Uno studio sull'unico esempio conosciuto al mondo di un primate velenoso ha trovato sorprendenti somiglianze tra una proteina chiave nelle sue ghiandole ascellari e un allergene trovato nei gatti, suggerendo che se uno di loro si è evoluto in un'arma difensiva, allora anche l'altro potrebbe farlo.
Questa scoperta non solo pone l'allergia felina in un nuovo contesto, ma potrebbe portare a cure per chi soffre di spiacevoli contatti con qualsiasi animale.
Lori lenti (Nycticebus sp.) Sono diverse specie di primati che si trovano comunemente allo stato selvatico nel sud e nel sud-est asiatico. Guardandoli, sembra che sia stato inventato in un laboratorio di giocattoli per bambini.
Ma non lasciarti ingannare dalle apparenze. I lori hanno file di minuscoli denti affilati come rasoi in bocca, che vengono utilizzati sia per fare a pezzi piccole prede che per tenere a bada predatori e concorrenti.
Come se un morso non bastasse, quando minacciati, i mostri pelosi alzano le braccia e leccano le ghiandole nascoste sotto le ascelle, riempiendo la loro saliva con una ricca gamma di composti finemente sintonizzati per trasformare il minuscolo taglio in carne morta.
“Di solito i lori lenti usano il loro veleno nella competizione intraspecifica, causando ferite molto pericolose”, afferma il biologo Brian Fry dell'Università del Queensland in Australia.
“Ma quando le persone vengono morse, la persona ha sintomi come se stesse andando in uno shock allergico”.
Questi sintomi possono includere mancanza di respiro, dolore intenso e, nei casi peggiori, shock anafilattico.
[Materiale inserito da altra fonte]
(** * pysisyphus: string optimizer, coordinate primitives, ZTS reparametrization
      and the calculator driver

    A shallow embedding of
    - [pysisyphus/optimizers/StringOptimizer.py],
    - [pysisyphus/intcoords/Primitive.py],
    - [cos/SimpleZTS.py],
    - [pysisyphus/calculators/Calculator.py].

    Numerical conventions.  Python floats and numpy [float64] arrays are
    idealised as real numbers ([R]) and lists of reals; IEEE special values
    (inf, nan) and rounding are outside the model.  Python integers are [Z].
    Exceptions are an explicit error type threaded through a small monad. *)

From Stdlib Require Import Reals Lra Lia ZArith String Ascii Bool List.
From Stdlib Require DecimalString DecimalN.
Import ListNotations.

Local Open Scope R_scope.

(** ** Python runtime: exceptions and sequence indexing *)

Module Py.

Inductive exn : Type :=
| IndexError
| ValueError
| KeyError
| TypeError
| AssertionError
| UnboundLocalError (name : string)
| OSError
| ParseError (msg : string)
| SystemExit.

Inductive result (A : Type) : Type :=
| Ok (a : A)
| Raise (e : exn).

Arguments Ok {A} a.
Arguments Raise {A} e.

Definition bind {A B : Type} (r : result A) (k : A -> result B) : result B :=
  match r with
  | Ok a => k a
  | Raise e => Raise e
  end.

Definition is_ok {A : Type} (r : result A) : bool :=
  match r with Ok _ => true | Raise _ => false end.

(** [seq[i]] for a Python integer [i]: negative indices count from the end,
    anything outside [-len, len) raises [IndexError]. *)
Definition index {A : Type} (l : list A) (i : Z) : result A :=
  let n := Z.of_nat (length l) in
  let j := (if i <? 0 then n + i else i)%Z in
  if ((0 <=? j) && (j <? n))%Z
  then match nth_error l (Z.to_nat j) with
       | Some a => Ok a
       | None => Raise IndexError
       end
  else Raise IndexError.

(** Built-in [min(a, b)]: returns [a] unless [b < a]. *)
Definition min (a b : R) : R := if Rlt_dec b a then b else a.

(** [range(a, b)] *)
Definition range (a b : nat) : list Z := map Z.of_nat (seq a (b - a)).

(** A list comprehension whose element expression may raise. *)
Fixpoint comprehension {A B : Type} (f : A -> result B) (l : list A)
  : result (list B) :=
  match l with
  | [] => Ok []
  | a :: l' =>
      match f a with
      | Ok b =>
          match comprehension f l' with
          | Ok bs => Ok (b :: bs)
          | Raise e => Raise e
          end
      | Raise e => Raise e
      end
  end.

(** A [for] loop threading the variables it updates. *)
Fixpoint for_each {S : Type} (body : Z -> S -> result S) (l : list Z) (s : S)
  : result S :=
  match l with
  | [] => Ok s
  | i :: l' =>
      match body i s with
      | Ok s' => for_each body l' s'
      | Raise e => Raise e
      end
  end.
Definition with_owners (f : mapping address) (n : GiftCardNFT) : GiftCardNFT :=
  mkGiftCardNFT f (_balances n) (_tokenApprovals n) (_operatorApprovals n)
    (_tokenURIs n) (_vaults n) (_tokenIdCounter n) (nft_entered n).

Definition with_balances (f : mapping uint256) (n : GiftCardNFT) : GiftCardNFT :=
  mkGiftCardNFT (_owners n) f (_tokenApprovals n) (_operatorApprovals n)
    (_tokenURIs n) (_vaults n) (_tokenIdCounter n) (nft_entered n).

Definition with_tokenApprovals (f : mapping address) (n : GiftCardNFT) : GiftCardNFT :=
  mkGiftCardNFT (_owners n) (_balances n) f (_operatorApprovals n)
    (_tokenURIs n) (_vaults n) (_tokenIdCounter n) (nft_entered n).

Definition with_operatorApprovals (f : address -> address -> bool)
    (n : GiftCardNFT) : GiftCardNFT :=
  mkGiftCardNFT (_owners n) (_balances n) (_tokenApprovals n) f
    (_tokenURIs n) (_vaults n) (_tokenIdCounter n) (nft_entered n).

Definition with_tokenURIs (f : mapping string) (n : GiftCardNFT) : GiftCardNFT :=
  mkGiftCardNFT (_owners n) (_balances n) (_tokenApprovals n) (_operatorApprovals n)
    f (_vaults n) (_tokenIdCounter n) (nft_entered n).

Definition with_vaults (f : mapping TokenVault) (n : GiftCardNFT) : GiftCardNFT :=
  mkGiftCardNFT (_owners n) (_balances n) (_tokenApprovals n) (_operatorApprovals n)
    (_tokenURIs n) f (_tokenIdCounter n) (nft_entered n).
È noto che le secrezioni responsabili degli effetti tossici di un morso di animale comprendono più di duecento composti aromatici, molti dei quali sono già stati caratterizzati.
Ma ci sono un sacco di proteine tra loro che presentano ancora una sorta di mistero, e sono questi composti chimici che Fry e il suo team hanno sequenziato per saperne di più sulla loro origine e tossicità.
Sorprendentemente, le proteine non erano del tutto nuove per la scienza. In effetti, molti di noi li conoscono dolorosamente.
“Abbiamo analizzato la sequenza del DNA della proteina nel veleno di loris e abbiamo scoperto che era quasi identica alla proteina allergenica nei gatti”, afferma Fry.
“I gatti espellono e si rivestono di questa proteina, ed è a questo che reagisci se sei allergico a loro”.
A seconda di dove vivi nel mondo, una persona su dieci sperimenterà un naso che cola, prurito o edema delle vie aeree potenzialmente pericoloso per la vita che si verifica quando le proteine allergeniche vengono inalate nella saliva di un gatto.
Queste statistiche non sono del tutto banali, suggerendo che potrebbe esserci qualcosa di meno casuale su come queste proteine si sono evolute nei gatti e nei lori lenti per scongiurare potenziali minacce.
“L'allergia ai gatti umani è così comune che sarebbe una meravigliosa coincidenza se non fosse per un'arma difensiva avanzata come la stessa proteina usata dai lori lenti”, dice Fry.
“Il tuo gatto domestico non lo sa, ma potrebbe aver sviluppato difese tossiche per tenere i predatori il più lontano possibile da lui.”
La scoperta è piuttosto speculativa e richiede ulteriori studi. In ogni caso, è essenziale per mappare i processi immunologici che interferiscono con la guarigione dei morsi di Loris, il che potrebbe portare a migliori trattamenti allergici o anche a nuovi farmaci.
“I lori lenti sono gli unici primati velenosi conosciuti e sono in gran parte inesplorati”, dice Fry.
Questa ricerca è stata pubblicata su Toxins.